NO WRITER ATTRIBUTED

"Football is the only major sport that does not have the ominous cloud of suspicion hanging over it when played by college teams," declared Eddie Morris(formally installed as a member of the Class of 1901 by the Associated Harvard Clubs of the World), former member of the Massachusetts Senate and "The Eye" at all football games in the Stadium.

"I have just completed my 28th year as announcer at Soldiers Field. That means that I started my announcing in 1904, the year following the baptism of the Stadium, when Dartmouth came down and gave us a damn good licking. Having never missed a game in the Stadium in that period, I have seen more close-up Harvard football than any other living individual. The Crimson sweater that I wear at each game is the same one that I put on for my first game in 1904.

"In the early 1900's the game was played in a much different manner than now. During that period it was a contest of Bone-crushing, flying wedge and revolving plays. A redeeming feature of the sport is that the man of ordinary build has become an active participant in the game along with the men of might who played the game when it was very new.

"Up to the advent of the forward pass, the success of a team depended entirely upon brute force. The elimination of the very dangerous plays has made the game safer for the participant and more exciting and spectacular for the onlookers. This new are of the sport has resulted in its gaining the greatest popularity to come to any one sporting event.

"To consider the causes for its popularity it seems to me that the season of the year is largely instrumental. What is more refreshing than to spend a part of a day in the most glorious season of the year, indulging in the activities of an enthusiastic spectator at a college football classic? I have seen people in the audience at the Stadium aroused almost to a point of participation in the slashing plays that they see executed before them.

"The game is a dose of tonic for the people that have spent their week within the four walls of office or study. Even playful old ladies are susceptible to this dose of medicine that is football. Many a good derby has been crushed under their antics of new spirit. There is nothing more interesting than the milling mob on the gridiron at the close of a game. This whole process is one of mob spirit being ventilated.

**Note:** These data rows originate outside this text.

(** A load at address [a] of the mapping. *)
Definition peek (l : layout) (a : Z) : Z :=
  if a =? base then l_version l
  else let o := a - base - 4 in
       if o mod 8 =? 0 then l_uid l (o / 8) else l_flags l (o / 8).

(** The environment of the reader: a point in time and the number of the next
    load. The writer makes any number of steps before each load. *)
#[local] Instance shm_world : World (nat * nat) := fun c '(t, k) =>
  match c with
  | CLoad32 a =>
      let t' := (t + delay k)%nat in
      (Reply (peek (ws_layout (trace t')) a) 0 [] [], (t', S k))
  | _ => (Reply 0 0 [] [], (t, k))
  end.

Definition now_ (s : st (nat * nat) daemon_state) : nat := fst (st_w s).

Lemma peek_uid l i : 0 <= i -> peek l (shm_uid base i) = l_uid l i.
Proof.
  intros. unfold peek, shm_uid. destruct (Z.eqb_spec (base + 4 + 8 * i) base); [lia|].
  replace (base + 4 + 8 * i - base - 4) with (i * 8) by lia.
  by rewrite Z.mod_mul, Z.div_mul by lia.
Qed.

Lemma peek_flags l i : 0 <= i -> peek l (shm_flags base i) = l_flags l i.
Proof.
  intros. unfold peek, shm_flags. destruct (Z.eqb_spec (base + 4 + 8 * i + 4) base); [lia|].
  replace (base + 4 + 8 * i + 4 - base - 4) with (4 + i * 8) by lia.
  by rewrite Z.mod_add, Z.div_add by lia.
Qed.

Lemma load32_run a s o s' :
  load32 a s = (o, s') ->
  exists d, now_ s' = (now_ s + d)%nat /\ o = Ret (u32 (peek (ws_layout (trace (now_ s'))) a)).
Proof.
  unfold load32, mbind, M_bind, syscall, sys, shm_world, mret, M_ret, now_.
  destruct s as [[t k] log e d]; cbn. intros ?; simplify_eq; cbn. eauto.
Qed.

(** The entries hold [l]'s contents from [s] to [s']. *)
Definition frozen (l : layout) (s s' : st (nat * nat) daemon_state) : Prop :=
  forall t, (now_ s <= t <= now_ s')%nat ->
    l_uid (ws_layout (trace t)) = l_uid l /\ l_flags (ws_layout (trace t)) = l_flags l.

Lemma shm_probe_mono n uid i start s o s' :
  shm_probe n base uid i start s = (o, s') -> (now_ s <= now_ s')%nat.
Proof.
  revert i s. induction n as [|n IH]; intros i s; cbn [shm_probe].
  { by intros [= _ <-]. }
  unfold mbind at 1, M_bind at 1. destruct (load32 _ s) as [o1 s1] eqn:E1.
  apply load32_run in E1 as (d & Hd & ->). repeat case_match; intros E.
  - unfold mbind, M_bind in E. destruct (load32 _ s1) as [o2 s2] eqn:E2.
    apply load32_run in E2 as (d2 & Hd2 & ->). injection E as _ <-. lia.
  - injection E as _ <-. lia.
  - injection E as _ <-. lia.
  - apply IH in E. lia.
Qed.

Definition probe_result (l : layout) (uid : Z) (o : option Z) : option Z :=
  match o with
  | Some j => if l_uid l j =? uid then Some (l_flags l j) else None
  | None => None
  end.

Lemma table_lookup_probe l uid :
  table_lookup l uid
  = probe_result l uid (free_slot SLOTS (l_uid l) uid (Z.land uid MASK) (Z.land uid MASK)).
Proof. rewrite <- slot_unfold. reflexivity. Qed.

Lemma shm_probe_run n uid i start s o s' l :
  in_table i -> uid <> UINT32_MAX -> fields_fit l -> frozen l s s' ->
  shm_probe n base uid i start s = (Ret o, s') ->
  o = probe_result l uid (free_slot n (l_uid l) uid i start).
Proof.
  intros Hi Hu Hf. revert i s Hi. induction n as [|n IH]; intros i s Hi Hz; cbn [shm_probe]; [done|].
  unfold mbind at 1, M_bind at 1. destruct (load32 _ s) as [o1 s1] eqn:E1.
  apply load32_run in E1 as (d & Hd & ->). rewrite peek_uid by apply Hi.
  assert (Hfz : (now_ s1 <= now_ s')%nat ->
    u32 (l_uid (ws_layout (trace (now_ s1))) i) = l_uid l i
    /\ l_uid (ws_layout (trace (now_ s1))) i = l_uid l i).
  { intros Hle. destruct (Hz (now_ s1)) as [-> _]; [lia|]. split; [|done].
    apply uwrap_id, Hf. }
  cbn [free_slot]. intros E.
  destruct (u32 (l_uid (ws_layout (trace (now_ s1))) i) =? uid) eqn:C1.
  { unfold mbind, M_bind in E. destruct (load32 _ s1) as [o2 s2] eqn:E2.
    apply load32_run in E2 as (d2 & Hd2 & ->). rewrite peek_flags in E by apply Hi.
    injection E as <- <-. destruct Hfz as [Hf1 _]; [lia|]. rewrite Hf1 in C1.
    rewrite C1, orb_true_r. cbn [probe_result]. rewrite C1.
    destruct (Hz (now_ s2)) as [_ ->]; [lia|]. f_equal. apply uwrap_id, Hf. }
  destruct (u32 (l_uid (ws_layout (trace (now_ s1))) i) =? UINT32_MAX) eqn:C2.
  { injection E as <- <-. destruct Hfz as [Hf1 _]; [lia|]. rewrite Hf1 in C1, C2.
    rewrite C2. cbn [orb probe_result]. by rewrite C1. }
  destruct (Z.land (i + 1) MASK =? start) eqn:C3.
  { injection E as <- <-. destruct Hfz as [Hf1 _]; [lia|]. rewrite Hf1 in C1, C2.
    by rewrite C1, C2. }
  pose proof (shm_probe_mono _ _ _ _ _ _ _ E).
  destruct Hfz as [Hf1 _]; [lia|]. rewrite Hf1 in C1, C2. rewrite C1, C2. cbn [orb].
  eapply IH; [apply in_table_mask| |exact E]. intros t Ht. apply Hz. lia.
Qed.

"A second salient factory in the spirited enthusiasm in football is the fact that it has never come under the finger of suspicion. Never have we heard of a college football game being "in the bag." The sport will ever remain popular just so long as the rules committee forces the employment of officials that are interested enough in the game and will do nothing to detract from its popularity by a questionable decision.

"The final point is, that these young men are giving everything they have in effort and energy; taking severe physical punishment, which comes of necessity in any game of physical contact. They have no thought of any honor of glory for themselves but for whatever prestige or honor that may come to the instituput forth in winning a football game."